> **WHAT THE EXERCISE ASKS**
Only the lines from the first line of the records through the line containing "first_seen_index := <[id" belong in the answer. Copy them exactly.

> **STORED DATA**

(** One turn of the first loop over [steps.iter().enumerate()]. *)
Definition register_step (idx : nat) (step : ScheduleStep) (m : TopoMaps) : TopoMaps :=
  let id := step_id step in
  {| indegree := <[id := default 0 (indegree m !! id)]> (indegree m);
     outgoing := <[id := default [] (outgoing m !! id)]> (outgoing m);
     steps_by_id := <[id := step]> (steps_by_id m);
     first_seen_index := <[id := idx]> (first_seen_index m) |}.

Fixpoint topo_register (idx : nat) (l : list ScheduleStep) (m : TopoMaps) : TopoMaps :=
  match l with
  | [] => m
  | step :: l => topo_register (S idx) l (register_step idx step m)
  end.

(** One dependency edge of the second loop. *)
Definition topo_edge (id : string) (m : gmap string nat * gmap string (list string)) (dep : string) :=
  (<[id := S (default 0 (m.1 !! id))]> m.1,
   <[dep := default [] (m.2 !! dep) ++ [id]]> m.2).

Definition topo_edges (l : list ScheduleStep) (m : gmap string nat * gmap string (list string)) :=
  foldl (λ m step, foldl (topo_edge (step_id step)) m (depends_on step)) m l.

(** One child of the inner [for] loop: decrement, enqueue at zero. *)
Definition visit_child (st : gmap string nat * list string) (child : string) :=
  match st.1 !! child with
  | Some indeg =>
      let indeg := indeg - 1 in
      (<[child := indeg]> st.1, if indeg =? 0 then st.2 ++ [child] else st.2)
  | None => st
  end.

(** The [while let Some(id) = queue.pop_front()] loop, one turn per unit of
    fuel.  [None]: the fuel ran out, or [expect] panicked. *)
Fixpoint topo_loop (fuel : nat) (out : gmap string (list string)) (by_id : gmap string ScheduleStep)
    (indeg : gmap string nat) (queue : list string) (ordered : list ScheduleStep)
    : option (list ScheduleStep) :=
  match queue with
  | [] => Some ordered
  | id :: queue =>
      match fuel with
      | O => None
      | S fuel =>
          step ← by_id !! id;
          let '(indeg, queue) := foldl visit_child (indeg, queue) (default [] (out !! id)) in
          topo_loop fuel out by_id indeg queue (ordered ++ [step])
      end
  end.

(** [indegree.iter().filter_map(..)]: the ids that wait for nothing. *)
Definition zero_keys (kv : list (string * nat)) : list string :=
  omap (λ '(id, d), if d =? 0 then Some id else None) kv.

Definition topological_order (l : list ScheduleStep) : option (result ScheduleError (list ScheduleStep)) :=
  let m := topo_register 0 l (mkTopoMaps ∅ ∅ ∅ ∅) in
  let '(indeg, out) := topo_edges l (indegree m, outgoing m) in
  let ready := zero_keys (map_to_list indeg) in
  let seen id := default usize_max (Z.of_nat <$> first_seen_index m !! id) in
  let queue := sort_by (λ a b, (seen a <=? seen b)%Z) ready in
  ordered ← topo_loop (length l) out (steps_by_id m) indeg queue [];
  Some (if length ordered =? length l then Ok ordered else Err DependencyCycle).

(** ** The budgeted schedule *)

Definition exceeds_cap (max used add : Z) (cap : option Z) : bool :=
  match cap with Some cap => (cap <? saturating_add max used add)%Z | None => false end.

Definition exceeds_budget (current add : StepEstimate) (b : ScheduleBudget) : bool :=
  exceeds_cap u64_max (tokens current) (tokens add) (token_cap b)
  || exceeds_cap usize_max (bytes current) (bytes add) (byte_cap b)
  || exceeds_cap u64_max (runtime_ms current) (runtime_ms add) (runtime_ms_cap b).

Definition add_estimate (usage add : StepEstimate) : StepEstimate :=
  {| tokens := saturating_add u64_max (tokens usage) (tokens add);
     bytes := saturating_add usize_max (bytes usage) (bytes add);
     runtime_ms := saturating_add u64_max (runtime_ms usage) (runtime_ms add) |}.

Record ScheduleState : Type := mkScheduleState {
  ss_ordered : list ScheduleStep;
  ss_skipped : list SkippedStep;
  ss_accepted : gmap string bool;
  ss_usage : StepEstimate;
  ss_exhausted : bool
}.

(** The loop over [topo]; the [break] ends it. *)
Fixpoint schedule_loop (b : ScheduleBudget) (topo : list ScheduleStep) (st : ScheduleState) : ScheduleState :=
  match topo with
  | [] => st
  | step :: rest =>
      if existsb (λ dep, negb (default false (ss_accepted st !! dep))) (depends_on step) then
        schedule_loop b rest
          {| ss_ordered := ss_ordered st;
             ss_skipped := ss_skipped st ++ [mkSkippedStep (step_id step) "dependency_not_satisfied"];
             ss_accepted := <[step_id step := false]> (ss_accepted st);
             ss_usage := ss_usage st; ss_exhausted := ss_exhausted st |}
      else if exceeds_budget (ss_usage st) (estimate step) b then
        {| ss_ordered := ss_ordered st;
           ss_skipped := ss_skipped st
             ++ ((λ s, mkSkippedStep (step_id s) "budget_exceeded") <$> step :: rest);
           ss_accepted := foldl (λ m s, <[step_id s := false]> m) (ss_accepted st) (step :: rest);
           ss_usage := ss_usage st; ss_exhausted := true |}
      else
        schedule_loop b rest
          {| ss_ordered := ss_ordered st ++ [step];
             ss_skipped := ss_skipped st;
             ss_accepted := <[step_id step := true]> (ss_accepted st);
             ss_usage := add_estimate (ss_usage st) (estimate step); ss_exhausted := ss_exhausted st |}
  end.

Definition schedule (request : ScheduleRequest) : option (result ScheduleError ScheduleResult) :=
  match validate_request request with
  | Err e => Some (Err e)
  | Ok _ =>
      topo ← topological_order (steps request);
      Some (topo ← topo;
        let st := schedule_loop (budget request) topo (mkScheduleState [] [] ∅ default_estimate false) in
        Ok {| ordered_steps := ss_ordered st; skipped_steps := ss_skipped st;
              estimated_usage := ss_usage st; budget_exhausted := ss_exhausted st |})
  end.

(** ** Validation: what it accepts *)

Definition ids (l : list ScheduleStep) : list string := step_id <$> l.

Record well_formed (l : list ScheduleStep) : Prop := {
  wf_unique : NoDup (ids l);
  wf_nonblank : Forall (λ id, is_blank id = false) (ids l);
  wf_known : ∀ s d, s ∈ l → d ∈ depends_on s → d ∈ ids l
}.

Section Validate.
Implicit Types (l : list ScheduleStep) (known : gset string).

Lemma collect_known_spec known l k :
  collect_known known l = Ok k ↔
  NoDup (ids l) ∧ Forall (λ id, is_blank id = false) (ids l) ∧
  (∀ id, id ∈ ids l → id ∉ known) ∧ k = known ∪ list_to_set (ids l).
Proof.
  revert known. induction l as [|step l IH]; intros known; simpl.
  - split; [intros [= <-]|intros (_ & _ & _ & ->); f_equal; set_solver].
    split_and!; [constructor|constructor|set_solver|set_solver].
  - rewrite NoDup_cons, Forall_cons. destruct (is_blank (step_id step)) eqn:Eb; [naive_solver|].
    case_decide as Hk.
    { split; [done|]. intros (_ & _ & Hn & _). exfalso. apply (Hn (step_id step)); [left|done]. }
    rewrite IH. unfold ids. split.
    + intros (Hnd & Hf & Hn & ->). split_and!; try done; [|set_solver..].
      intros Hin. apply (Hn _ Hin). set_solver.
    + intros ((Hni & Hnd) & (_ & Hf) & Hn & ->). split_and!; try done; [|set_solver].
      intros id Hid. apply not_elem_of_union. split; [|apply Hn; by right].
      apply not_elem_of_singleton. by intros ->.
Qed.

Lemma check_deps_spec known id deps u :
  check_deps known id deps = Ok u ↔ ∀ d, d ∈ deps → d ∈ known.
Proof.
  destruct u. induction deps as [|d deps IH]; simpl; [split; [by intros _ ? ?%elem_of_nil|done]|].
  setoid_rewrite elem_of_cons. case_decide; [rewrite IH; naive_solver|naive_solver].
Qed.

Lemma check_all_deps_spec known l u :
  check_all_deps known l = Ok u ↔ ∀ s d, s ∈ l → d ∈ depends_on s → d ∈ known.
Proof.
  destruct u. induction l as [|step l IH]; simpl; [split; [by intros _ ? ? ?%elem_of_nil|done]|].
  setoid_rewrite elem_of_cons. rewrite bind_Ok_inv. setoid_rewrite check_deps_spec. setoid_rewrite IH.
  split; [intros (_ & ? & ?); naive_solver|]. intros H. exists (). naive_solver.
Qed.

Lemma validate_request_spec r u : validate_request r = Ok u ↔ well_formed (steps r).
Proof.
  unfold validate_request. rewrite bind_Ok_inv. setoid_rewrite collect_known_spec.
  setoid_rewrite check_all_deps_spec. split.
  - intros (k & (Hnd & Hb & _ & ->) & Hk). split; [done..|].
    intros s d Hs Hd. specialize (Hk s d Hs Hd). set_solver.
  - intros [Hnd Hb Hk]. eexists. split; [split_and!; [done..|set_solver|done]|].
    intros s d Hs Hd. specialize (Hk s d Hs Hd). set_solver.
Qed.

Lemma step_id_inj l s s' : NoDup (ids l) → s ∈ l → s' ∈ l → step_id s = step_id s' → s = s'.
Proof.
  intros Hnd [i Hi]%list_elem_of_lookup [j Hj]%list_elem_of_lookup Heq.
  assert (i = j) as ->; [|congruence].
  apply (NoDup_lookup (ids l) i j (step_id s) Hnd); unfold ids; rewrite list_lookup_fmap.
  - by rewrite Hi.
  - rewrite Hj. simpl. congruence.
Qed.
End Validate.

(** ** Kahn's algorithm: the maps *)

(** An order in which every dependency of a step stands before it. *)
Definition deps_before (out : list ScheduleStep) : Prop :=
  ∀ pre s post, out = pre ++ s :: post → ∀ d, d ∈ depends_on s → d ∈ ids pre.

Definition valid_order (l out : list ScheduleStep) : Prop := out ≡ₚ l ∧ deps_before out.

(** The number of occurrences in [deps] outside [P]. *)
Definition remaining (P deps : list string) : nat := length (filter (.∉ P) deps).

(** What the steps of [l] with id [c] contribute, [f] each. *)
Definition sum_for (f : ScheduleStep → nat) (c : string) (l : list ScheduleStep) : nat :=
  sum_list ((λ s, if decide (step_id s = c) then f s else 0) <$> l).

Section TopoMaps.
Implicit Types (l : list ScheduleStep) (c d : string).

Lemma sum_for_cons f c s l :
  sum_for f c (s :: l) = (if decide (step_id s = c) then f s else 0) + sum_for f c l.
Proof. done. Qed.

Lemma sum_for_notin f c l : c ∉ ids l → sum_for f c l = 0.
Proof.
  induction l as [|s l IH]; [done|]. unfold ids. rewrite fmap_cons, not_elem_of_cons.
  intros [? ?]. rewrite sum_for_cons, decide_False by done. by apply IH.
Qed.

Lemma sum_for_in f s l : NoDup (ids l) → s ∈ l → sum_for f (step_id s) l = f s.
Proof.
  unfold ids. induction l as [|s' l IH]; intros Hnd; [by intros ?%elem_of_nil|].
  rewrite fmap_cons in Hnd. apply NoDup_cons in Hnd as [Hni Hnd]. rewrite sum_for_cons.
  intros [->|Hin]%elem_of_cons.
  - rewrite decide_True, sum_for_notin by done. lia.
  - rewrite decide_False; [by apply IH|]. intros Heq. apply Hni. rewrite Heq. by apply list_elem_of_fmap_2.
Qed.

> **EXPECTED OUTPUT**
(** One turn of the first loop over [steps.iter().enumerate()]. *)
Definition register_step (idx : nat) (step : ScheduleStep) (m : TopoMaps) : TopoMaps :=
  let id := step_id step in
  {| indegree := <[id := default 0 (indegree m !! id)]> (indegree m);
     outgoing := <[id := default [] (outgoing m !! id)]> (outgoing m);
     steps_by_id := <[id := step]> (steps_by_id m);
     first_seen_index := <[id := idx]> (first_seen_index m) |}.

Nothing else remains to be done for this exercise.